A brief summary in English: There are significant economic and social divisions in Poland, with the South-East and East more socially conservative and economically disadvantaged and more attached to their Roman Catholic faith. People there tend to vote for a populist party PiS and are sceptical about vaccination. The maps compare the proportion of voters for PiS in 2019 elections and vaccine uptake as of June 2021; the last map shows the availability of vaccines, demonstrating that it is the uptake not lack of supply that affects the Eastern Wall.
Jak każdy inny kraj, Polska ma głebokie podziały ekonomiczne i socjologiczne, uwarunkowane historią i polityką. Tak zwana Ściana Wschodnia, obejmująca wschód i południowy wschód, ma tendencje do bycia bardziej konserwatywną, jak i słabszą ekonomicznie.
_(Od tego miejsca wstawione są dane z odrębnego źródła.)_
(** The phases that are built from the events of the shards charge a request with one
    recovery: from its last preemption to its last first compute after that, in
    milliseconds; the rest of its time is decode. *)
Theorem recovery_phase_last before p between f after client_timing max_requests rows req t1 t2 i total :
  phases_from_kv_recovery_and_client (before ++ p :: between ++ f :: after) client_timing max_requests
  = Ok rows →
  recovery_mark p = Ok (Some ("preempt", JStr req, t1)) →
  recovery_mark f = Ok (Some ("first_prefill_or_decode", JStr req, t2)) →
  Forall (λ e, ¬ marks_stage req "preempt" e) (between ++ after) →
  Forall (λ e, ¬ marks_stage req "first_prefill_or_decode" e) after →
  client_timing !! i = Some (req, total) → Z.of_nat i < max_requests →
  ∃ ns, float_of_int (t2 - t1) = Ok ns ∧
    let recovery := py_max f0 (fdiv ns (of_Z 1000000)) in
    rows !! i = Some (mkRequestPhases req [("kv_recovery", recovery); ("decode", py_max f0 (fsub total recovery))]).
Proof.
  unfold phases_from_kv_recovery_and_client. intros H Hp Hf [Hbet Haft]%Forall_app Hnof Hi Hmax.
  apply bind_ok in H as (spans & Hs & H). injection H as <-.
  apply res_foldM_app in Hs as (s0 & _ & Hs). cbn [res_foldM] in Hs.
  apply bind_ok in Hs as (s1 & Hs1 & Hs). unfold record_span in Hs1. rewrite Hp in Hs1. injection Hs1 as <-.
  apply res_foldM_app in Hs as (s2 & Hs2 & Hs). cbn [res_foldM] in Hs.
  apply bind_ok in Hs as (s3 & Hs3 & Hs).
  assert (rs_start <$> s2 !! req = Some t1) as Hstart.
  { rewrite (res_foldM_kept _ (λ s, rs_start <$> s !! req) _ _ _ _ (record_span_start req) Hs2 Hbet).
    by rewrite lookup_insert_eq. }
  unfold record_span in Hs3. rewrite Hf in Hs3. simpl in Hs3.
  destruct (s2 !! req) as [span|]; [|done]. injection Hstart as <-.
  apply bind_ok in Hs3 as (ns & Hns & Hs3). injection Hs3 as <-.
  exists ns. split; [exact Hns|]. simpl.
  assert (spans !! req = Some (mkRecoverySpan (rs_start span) (Some (fdiv ns (of_Z 1000000))))) as Hspan.
  { rewrite (res_foldM_kept _ (λ s, s !! req)
      (λ e, ¬ marks_stage req "preempt" e ∧ ¬ marks_stage req "first_prefill_or_decode" e) _ _ _
      (λ e a b Hab Hn, record_span_other req e a b Hab (proj1 Hn) (proj2 Hn)) Hs); [by rewrite lookup_insert_eq|].
    by apply Forall_and. }
  rewrite (client_rows_lookup _ _ [] _ i req total); [|done..|simpl; lia]. by rewrite Hspan.
Qed.
(** An attribution is grounded.  For events whose timestamps are not NaN,
    [attribute_bottleneck] names a bottleneck exactly when some span reaches the
    threshold; the span it names runs between the earliest events of its two stages,
    no complete span is longer, its duration is their difference; it blames the
    pressure on the KV cache only for a queueing or prefill span of a trace that
    carries the marker, and otherwise the kind is that of the span. *)
Theorem attribution_grounded events min :
  no_nan events →
  let a := attribute_bottleneck events min in
  (ba_kind a ≠ BottleneckKind.UNKNOWN ↔
   ∃ sp, sp ∈ compute_spans events ∧ flt (sp_duration_ms sp) min = false ∧
     ∀ sp', sp' ∈ compute_spans events → fle (sp_duration_ms sp') (sp_duration_ms sp) = true) ∧
  (ba_kind a ≠ BottleneckKind.UNKNOWN → ∃ start end_ s e,
     (ba_span_name a, start, end_) ∈ SPAN_DEFINITIONS ∧
     earliest events start s ∧ earliest events end_ e ∧
     ba_duration_ms a = fsub (te_timestamp_ms e) (te_timestamp_ms s) ∧
     (∀ sp, sp ∈ compute_spans events → fle (sp_duration_ms sp) (ba_duration_ms a) = true) ∧
     if bool_decide (ba_kind a = BottleneckKind.KV_PRESSURE) then
       (∃ x, x ∈ events ∧ event_pressure x = true) ∧ ba_span_name a ∈ ["queueing"; "prefill"]
     else assoc (ba_span_name a) SPAN_TO_BOTTLENECK = Some (ba_kind a)).
Proof.
  intros Hn a. unfold a, attribute_bottleneck.
  destruct (compute_spans events) as [|first rest] eqn:E.
  { split; [|done]. split; [done|]. intros (sp & Hin & _). by apply elem_of_nil in Hin. }
  destruct (attribution_worst _ _ _ E) as [Hin Hmax]. rewrite <- E in *. clear E.
  set (w := longest first rest) in *.
  pose proof (proj1 (span_in _ _) Hin) as (Hdef & s & e & Hs & He & Hdur & Hpos).
  destruct (span_kind _ _ _ Hdef) as (k & Hk & Hku & Hkp). rewrite Hk. simpl.
  assert (∃ start end_ s e, (sp_name w, start, end_) ∈ SPAN_DEFINITIONS ∧
     earliest events start s ∧ earliest events end_ e ∧
     sp_duration_ms w = fsub (te_timestamp_ms e) (te_timestamp_ms s)) as (st & en & s' & e' & Hb).
  { exists (sp_start_stage w), (sp_end_stage w), s, e. split_and!; try done; by apply first_at_earliest. }
  destruct (flt (sp_duration_ms w) min) eqn:Em; simpl.
  { split; [|done]. split; [done|]. intros (sp & Hsp & Hlt & Hle).
    pose proof (fle_flt_trans _ _ _ (Hmax sp Hsp) Em). congruence. }
  destruct (_ && _) eqn:Ep; simpl; (split; [split; [by exists w|done]|]); intros _;
    exists st, en, s', e'; destruct Hb as (? & ? & ? & ?); split_and!; try done.
  - apply andb_prop in Ep as [Ep Ename].
    apply existsb_exists in Ep as (x & Hx & Hpx). exists x. by rewrite list_elem_of_In.
  - apply andb_prop in Ep as [_ Ename]. by apply str_in_spec.
  - by rewrite bool_decide_eq_false_2.
Qed.
Definition example_fixture : fixture :=
  mkFixture (Some 1) (Some "replay")
    (Some [mkCase "supported" slow_queue (Some queue_intervention) (Some baseline);
           mkCase "no-control" slow_queue (Some queue_intervention) None;
           mkCase "confounded" (slowed "decode" 90) (Some queue_intervention) (Some baseline)]).

Lemma causal_support_iff_witness :
  ∃ rp, evaluate_intervention_fixture example_fixture (of_Z 5) (lit 1 1000000000) = Ok rp ∧
    map (λ r, ce_status (fr_causal_evidence r)) (rp_rows rp) =
      ["intervention_supported_offline_fixture"; "localization_only"; "intervention_not_supported"] ∧
    rp_intervention_supported_case_count rp = 1 ∧
    Forall2 (λ c r, fr_case_id r = fc_case_id c ∧
        (ce_supported (fr_causal_evidence r) = true ↔ supports (of_Z 5) (lit 1 1000000000) c) ∧
        (fc_control_durations_ms c = None → ce_status (fr_causal_evidence r) = "localization_only"))
      (default [] (fx_cases example_fixture)) (rp_rows rp).
Proof.
  assert (∃ rp, evaluate_intervention_fixture example_fixture (of_Z 5) (lit 1 1000000000) = Ok rp ∧
    map (λ r, ce_status (fr_causal_evidence r)) (rp_rows rp) =
      ["intervention_supported_offline_fixture"; "localization_only"; "intervention_not_supported"] ∧
    rp_intervention_supported_case_count rp = 1) as (rp & Hrp & Hs & Hc)
    by (eexists; vm_compute; repeat split; reflexivity).
  exists rp. split; [exact Hrp|]. split; [exact Hs|]. split; [exact Hc|].
  revert Hrp. generalize example_fixture. intros f Hrp.
  exact (proj1 (causal_support_iff f (of_Z 5) (lit 1 1000000000) rp Hrp)).
Defined.
(** [(-medians[a], a) < (-medians[b], b)], of pairs of a candidate and its median *)
Definition ranks_before (a b : string * float) : bool :=
  if feq (SFopp a.2) (SFopp b.2) then negb (bool_decide (String.le b.1 a.1)) else flt (SFopp a.2) (SFopp b.2).

(** [sorted(candidates, key=lambda item: (-medians[item], item))] *)
Definition ranked (medians : list (string * float)) : list (string * float) :=
  stable_sort ranks_before medians.

(** [min(candidates, key=...)] *)
Definition winner (medians : list (string * float)) : option (string * float) :=
  match medians with
  | [] => None
  | x :: l => Some (foldl (λ best y, if ranks_before y best then y else best) x l)
  end.

(** ** The bootstrap *)

(** One resample: the median of each candidate over the pairs that were drawn *)
Definition resample (pair_deltas : list (string * list float)) (indices : list nat)
    : res (list (string * float)) :=
  res_mapM (λ cv,
    picked ← res_mapM (λ index, match cv.2 !! index with Some x => Ok x | None => Raise IndexError end)
      indices;
    m ← median picked;
    Ok (cv.1, m)) pair_deltas.

(** [medians] and [top1_counts] of the bootstrap, as the resamples they are read from *)
Definition bootstrap_medians (samples : list (list (string * float))) (candidate : string) : list float :=
  omap (assoc candidate) samples.

Definition wins (candidate : string) (sample : list (string * float)) : bool :=
  match winner sample with
  | Some (c, m) => flt f0 m && String.eqb c candidate
  | None => false
  end.

Definition top1_count (samples : list (list (string * float))) (candidate : string) : Z :=
  Z.of_nat (length (List.filter (wins candidate) samples)).

Definition _bootstrap (draw : nat → nat → nat → nat) (pair_deltas : list (string * list float))
    (resamples : Z) : res (list (list (string * float))) :=
  if resamples <=? 0 then Raise (ValueError "bootstrap_resamples must be positive")
  else
    let pair_count := match pair_deltas with [] => 0%nat | (_, values) :: _ => length values end in
    if (pair_count =? 0)%nat then Raise (ValueError "at least one matched pair is required")
    else res_mapM (λ k, resample pair_deltas (map (draw pair_count k) (seq 0 pair_count)))
           (seq 0 (Z.to_nat resamples)).

(** ** Results *)

Record CandidateScore := mkCandidateScore {
  cs_candidate_id : string;
  cs_paired_deltas_ms : list float;
  cs_median_delta_ms : float;
  cs_iqr_delta_ms : float;
  cs_bootstrap_ci95_ms : float * float;
  cs_positive_delta_share : float;
  cs_top1_selection_frequency : float;
  cs_span_count : Z;
  cs_owners : list string;
  cs_edge_kinds : list string;
  cs_traceloom_link_count : Z }.

Record AttributionResult := mkAttributionResult {
  ar_schema : string;
  ar_case_id : string;
  ar_m0_status : string;
  ar_top1 : option string;
  ar_top3 : list string;
  ar_candidates : list CandidateScore;
  ar_dominance_score : float;
  ar_confidence_score : float;
  ar_unexplained_residual_share : float;
  ar_insufficient_evidence_floor_ms : float;
  ar_bootstrap_seed : Z;
  ar_bootstrap_resamples : Z;
  ar_abstained : bool;
  ar_abstain_reasons : list string;
  ar_proposed_counterfactual : option (list (string * string));
  ar_input_complete : bool;
  ar_input_event_loss_count : Z }.

(** [sorted(...)] of a set of texts *)
Definition sorted_texts (texts : gset string) : list string := merge_sort String.le (elements texts).

Definition _validate_scorer_inputs (candidate_ids : list string) (floor : number)
    (bootstrap_seed bootstrap_resamples : Z) : res unit :=
  ensure (negb (is_nil candidate_ids) && forallb (bounded_string 128) candidate_ids
          && bool_decide (NoDup candidate_ids) && str_in ABSTENTION candidate_ids
          && negb (length candidate_ids =? 1)%nat)
    (ValueError "candidate_ids must be a unique bounded vocabulary with measurable candidates and the abstention candidate") ;;
  finite ← _finite_number (JScalar (match floor with NInt n => SInt n | NFloat x => SFloat x end));
  ensure (is_some_b finite && negb (num_lt floor (NInt 0)))
    (ValueError "insufficient_evidence_floor_ms must be finite and non-negative") ;;
  ensure (bootstrap_seed =? BOOTSTRAP_SEED) (ValueError "bootstrap_seed is fixed at 2026082701") ;;
  ensure (bootstrap_resamples =? BOOTSTRAP_RESAMPLES) (ValueError "bootstrap_resamples is fixed at 10000").
(* ===== verification/NullCalibration.v ===== *)
(** * preblind_calibration.py: the noise of runs without an intervention

    [summarize_runtime_run] reduces the parsed records of one run to an arm,
    [build_calibration_report] checks five pairs of arms and takes the noise floor of the
    scorer from their differences.

    The five pairs of a report are matched and the floor bounds their noise:
    [calibration_sound].  An accepted arm stands for a run whose recording was complete:
    [calibration_arm_grounded]. *)

From Stdlib Require Import ZArith Lia Ascii String.
From stdpp Require Import base strings gmap sets sorting list.
From S2P Require Import Prelude PyValue Binary64 JsonValue CaseBundle BlindViews BlindScoring DevelopmentCase.

Definition CALIBRATION_SCHEMA := "request-lifecycle-preblind-null-calibration/v1".
Definition ABSTENTION_CANDIDATE := "insufficient_evidence_or_multi_cause".
Definition PAIR_KEYS := ["pair_id"; "order"; "workload_id"; "configuration_id"; "arm_a"; "arm_b"].
Definition ARM_KEYS :=
  ["run_id"; "intervention"; "evidence_valid"; "request_count"; "candidate_totals_ms"; "error_count"].

Definition _SPAN_CANDIDATES : list ((string * string) * string) :=
  [(("render_started", "render_done"), "frontend_tokenization");
   (("tokenization_started", "tokenization_done"), "frontend_tokenization");
   (("queued", "scheduled"), "queue_or_admission");
   (("requeued", "admission_started"), "queue_or_admission");
   (("admission_started", "resumed"), "queue_or_admission");
   (("prefill_started", "prefill_done"), ABSTENTION_CANDIDATE);
   (("decode_started", "decode_done"), "decode_execution");
   (("communication_started", "communication_done"), "communication_or_synchronization");
   (("serialization_started", "serialization_done"), "response_streaming");
   (("delivery_started", "delivery_done"), "response_streaming");
   (("cleanup_started", "cleanup_done"), "cleanup_or_resource_release")].

(** ** Checks *)

Definition ensure_valid (b : bool) (msg : string) : res unit := ensure b (CalibrationValidationError msg).

(** [_exact_keys]: the keys are the expected ones *)
Definition exact_keys (value : jdict) (expected : list string) (where_ : string) : res unit :=
  ensure_valid (forallb (λ k, str_in k expected) value.*1 && forallb (λ k, str_in k value.*1) expected)
    (where_ +:+ " keys differ").

(** [_bounded_text] *)
Definition text_within (limit : Z) (where_ : string) (value : json) : res string :=
  match value with
  | JStr s =>
      ensure_valid (negb (String.eqb s "") && (Z.of_nat (String.length s) <=? limit))
        (where_ +:+ " must be bounded text") ;;
      Ok s
  | _ => Raise (CalibrationValidationError (where_ +:+ " must be bounded text"))
  end.

(** What an arm contributes *)
Record calibration_arm := mkArm {
  ca_run_id : string;
  ca_request_count : Z;
  ca_totals : list (string * number) }.

(** A duration of the totals: [isfinite(float(duration))] and not negative *)
Definition duration_of (where_ : string) (v : json) : res number :=
  let bad := CalibrationValidationError (where_ +:+ " must be finite and non-negative") in
  match v with
  | JInt n => _ ← float_of_int n; ensure (0 <=? n) bad ;; Ok (NInt n)
  | JFloat x => ensure (is_finite x && negb (flt x f0)) bad ;; Ok (NFloat x)
  | _ => Raise bad
  end.

Definition read_total (where_ : string) (kv : string * json) : res (string * number) :=
  _ ← text_within 128 (where_ +:+ ".candidate_totals_ms key") (JStr kv.1);
  n ← duration_of (where_ +:+ ".candidate_totals_ms[" +:+ kv.1 +:+ "]") kv.2;
  Ok (kv.1, n).

Definition is_true (v : json) : bool := match v with JBool b => b | _ => false end.

Definition _validate_arm (where_ : string) (run_ids : list string) (value : json) : res calibration_arm :=
  match value with
  | JObject d =>
      exact_keys d ARM_KEYS where_ ;;
      run_id ← text_within 64 (where_ +:+ ".run_id") (jget "run_id" d);
      ensure_valid (negb (str_in run_id run_ids)) (where_ +:+ ".run_id must be unique") ;;
      ensure_valid (json_eq (jget "intervention" d) (JStr "none")) (where_ +:+ " must be no-intervention") ;;
      ensure_valid (is_true (jget "evidence_valid" d)) (where_ +:+ " evidence must be valid") ;;
      let positive := where_ +:+ ".request_count must be positive" in
      match plain_int (jget "request_count" d) with
      | Some count =>
          ensure_valid (0 <? count) positive ;;
          ensure_valid (bool_decide (plain_int (jget "error_count" d) = Some 0))
            (where_ +:+ ".error_count must be zero") ;;
          match jget "candidate_totals_ms" d with
          | JObject ((_ :: _) as totals) =>
              totals ← res_mapM (read_total where_) totals;
              Ok (mkArm run_id count totals)
          | _ => Raise (CalibrationValidationError (where_ +:+ ".candidate_totals_ms must be a nonempty object"))
          end
      | None => Raise (CalibrationValidationError positive)
      end
  | _ => Raise (CalibrationValidationError (where_ +:+ " must be an object"))
  end.

(** ** The report *)

(** What all pairs have in common, from the first one *)
Record matched_runs := mkMatchedRuns {
  mt_workload_id : string;
  mt_configuration_id : string;
  mt_request_count : Z;
  mt_candidates : gset string }.

Record pair_deltas := mkPairDeltas {
  pd_pair_id : string;
  pd_candidate_deltas_ms : list (string * float);
  pd_total_positive_ms : float }.

(** The variables of the loop over the pairs *)
Record calibration := mkCalibration {
  cb_pair_ids : list string;
  cb_run_ids : list string;
  cb_matched : option matched_runs;
  cb_pairs : list pair_deltas }.

(** [float(b_totals[candidate]) - float(a_totals[candidate])] *)
Definition delta_of (a b : list (string * number)) (candidate : string) : res (string * float) :=
  match assoc candidate b, assoc candidate a with
  | Some y, Some x => y ← num_to_float y; x ← num_to_float x; Ok (candidate, fsub y x)
  | _, _ => Raise (KeyError candidate)
  end.

Definition positive_delta (d : string * float) : float := py_max f0 d.2.

Definition not_abstention (d : string * float) : bool := negb (String.eqb d.1 ABSTENTION_CANDIDATE).

Definition total_positive (deltas : list (string * float)) : float :=
  fsum (map positive_delta (List.filter not_abstention deltas)).

Definition key_set (totals : list (string * number)) : gset string := list_to_set totals.*1.

(** The pair uses what the pairs before it use. *)
Definition same_setup (workload_id configuration_id : string) (matched : option matched_runs) : bool :=
  match matched with
  | Some m => String.eqb workload_id (mt_workload_id m) && String.eqb configuration_id (mt_configuration_id m)
  | None => true
  end.

Definition same_count (count : Z) (matched : option matched_runs) : bool :=
  match matched with Some m => count =? mt_request_count m | None => true end.

Definition same_candidates (candidates : gset string) (matched : option matched_runs) : bool :=
  match matched with Some m => bool_decide (candidates = mt_candidates m) | None => true end.

Definition calibrate_pair (index : nat) (order : string) (pair : jdict) (c : calibration) : res calibration :=
  let where_ := index_of "pairs" index in
  exact_keys pair PAIR_KEYS where_ ;;
  pair_id ← text_within 64 (where_ +:+ ".pair_id") (jget "pair_id" pair);
  ensure_valid (negb (str_in pair_id (cb_pair_ids c))) (where_ +:+ ".pair_id must be unique") ;;
  ensure_valid (json_eq (jget "order" pair) (JStr order)) "calibration order must alternate AB/BA" ;;
  workload_id ← text_within 128 (where_ +:+ ".workload_id") (jget "workload_id" pair);
  configuration_id ← text_within 128 (where_ +:+ ".configuration_id") (jget "configuration_id" pair);
  ensure_valid (same_setup workload_id configuration_id (cb_matched c))
    "all calibration pairs must use the same workload and configuration" ;;
  a ← _validate_arm (where_ +:+ ".arm_a") (cb_run_ids c) (jget "arm_a" pair);
  b ← _validate_arm (where_ +:+ ".arm_b") (cb_run_ids c ++ [ca_run_id a]) (jget "arm_b" pair);
  ensure_valid (ca_request_count a =? ca_request_count b) (where_ +:+ " has unmatched request counts") ;;
  ensure_valid (same_count (ca_request_count a) (cb_matched c))
    "all calibration pairs must use the same request count" ;;
  let candidates := key_set (ca_totals a) in
  ensure_valid (bool_decide (candidates = key_set (ca_totals b))) (where_ +:+ " has unmatched candidates") ;;
  ensure_valid (same_candidates candidates (cb_matched c))
    "all calibration pairs must use the same candidate set" ;;
  deltas ← res_mapM (delta_of (ca_totals a) (ca_totals b)) (merge_sort String.le (ca_totals a).*1);
  Ok (mkCalibration (cb_pair_ids c ++ [pair_id]) (cb_run_ids c ++ [ca_run_id a; ca_run_id b])
    (Some (default (mkMatchedRuns workload_id configuration_id (ca_request_count a) candidates) (cb_matched c)))
    (cb_pairs c ++ [mkPairDeltas pair_id deltas (total_positive deltas)])).
(** C40. Whenever there are enough candidates of distinct trees, the requests are dealt out,
    projected and planned without an error.  The ten lifecycles are the ten repetitions:
    lifecycle [r] has the seed [2026082000 + r] and the requests of repetition [r] in their
    order, the first six are the targets of the six scenarios, the others the survivors. *)
Theorem execution_plan_total candidates :
  (DEFAULT_POOL_SIZE ≤ length candidates)%nat → NoDup (map cd_message_tree_id candidates) →
  ∃ repetitions projection lifecycles,
    deal_repetitions candidates DEFAULT_POOL_SIZE DEFAULT_REPETITIONS DEFAULT_REQUESTS_PER_REPETITION = Ok repetitions ∧
    build_projection_manifest repetitions = Ok projection ∧
    build_execution_manifest projection = Ok (execution_manifest lifecycles) ∧
    length lifecycles = 10%nat ∧
    ∀ r l, lifecycles !! r = Some l → ∃ requests, repetitions !! r = Some requests ∧ planned r requests l.
Proof.
  intros Hn Hd. destruct (dealt_total candidates 10 64 Hn) as [reps Hreps].
  pose proof (dealt_trees candidates 10 64 reps Hn Hd Hreps) as Htrees.
  destruct (projection_rows reps Htrees) as (projection & Hp & Hrev & Hrows).
  assert (length reps = 10%nat) as Hl.
  { pose proof (Forall2_length _ _ _ (dealt_ok _ _ _ _ _ Hreps)) as H. by rewrite length_seq in H. }
  destruct (res_mapM_total (plan_lifecycle (tagged 0 reps))
    (λ rs l, ∃ requests, reps !! rs.1 = Some requests ∧ planned rs.1 requests l) (enumerate SEEDS)) as (ls & Hls & Hplanned).
  { assert (Forall (λ rs, (rs.1 < 10)%nat ∧ rs.2 = 2026082000 + Z.of_nat rs.1) (enumerate SEEDS)) as Hs
      by (apply (bool_decide_unpack _); by vm_compute).
    eapply Forall_impl; [exact Hs|]. intros [r seed] [Hr Hseed]. simpl in Hr, Hseed. rewrite Hseed.
    destruct (lookup_lt_is_Some_2 reps r) as [requests Hq]; [lia|].
    destruct (dealt_lookup _ _ _ _ _ _ _ Hreps Hq) as [Hlen Hnum].
    destruct (plan_lifecycle_ok reps r requests Hq Hnum Hlen) as (l & ? & ?). by exists l; eauto. }
  exists reps, projection, ls. split; [exact Hreps|]. split; [exact Hp|]. split; [|split].
  - unfold build_execution_manifest. rewrite Hrev, Hrows.
    rewrite (grouped_rows_ok 0 reps) by (try lia; intros r rs Hr; by destruct (dealt_lookup _ _ _ _ _ _ _ Hreps Hr)).
    cbn [mbind res_bind]. rewrite Hls. reflexivity.
  - by apply Forall2_length in Hplanned.
  - intros r l Hr. destruct (Forall2_lookup_r _ _ _ _ _ Hplanned Hr) as ([j seed] & Hj & Hl').
    unfold enumerate in Hj. apply lookup_zip_Some in Hj as [Hj _]. by apply lookup_seq in Hj as [-> _].
Qed.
W wyborach w 2019 ta część Polski głosowała w większości na PiS.
Podobnie jest też w Polsce centralnej i pólnocnej – obszary w niekorzystnej sytuacji gospodarczej, bardziej socjalnie konserwatywne, wybrały partie populistyczne, związane ściślej z Kościołem.
Obszary niebieskie na obu mapach to miejsca gdzie PiS zdobyło większość w 2021 – i gdzie ludzie są bardziej sceptyczni odnośnie szczepienia.
Nota bene, ten nierównomierny rozkład szczepień nie jest spowodowany brakiem szczepionek albo niższym dostępem do świadczeń zdrowotnych, jak pokazuje mapa dostępnych szczepionek.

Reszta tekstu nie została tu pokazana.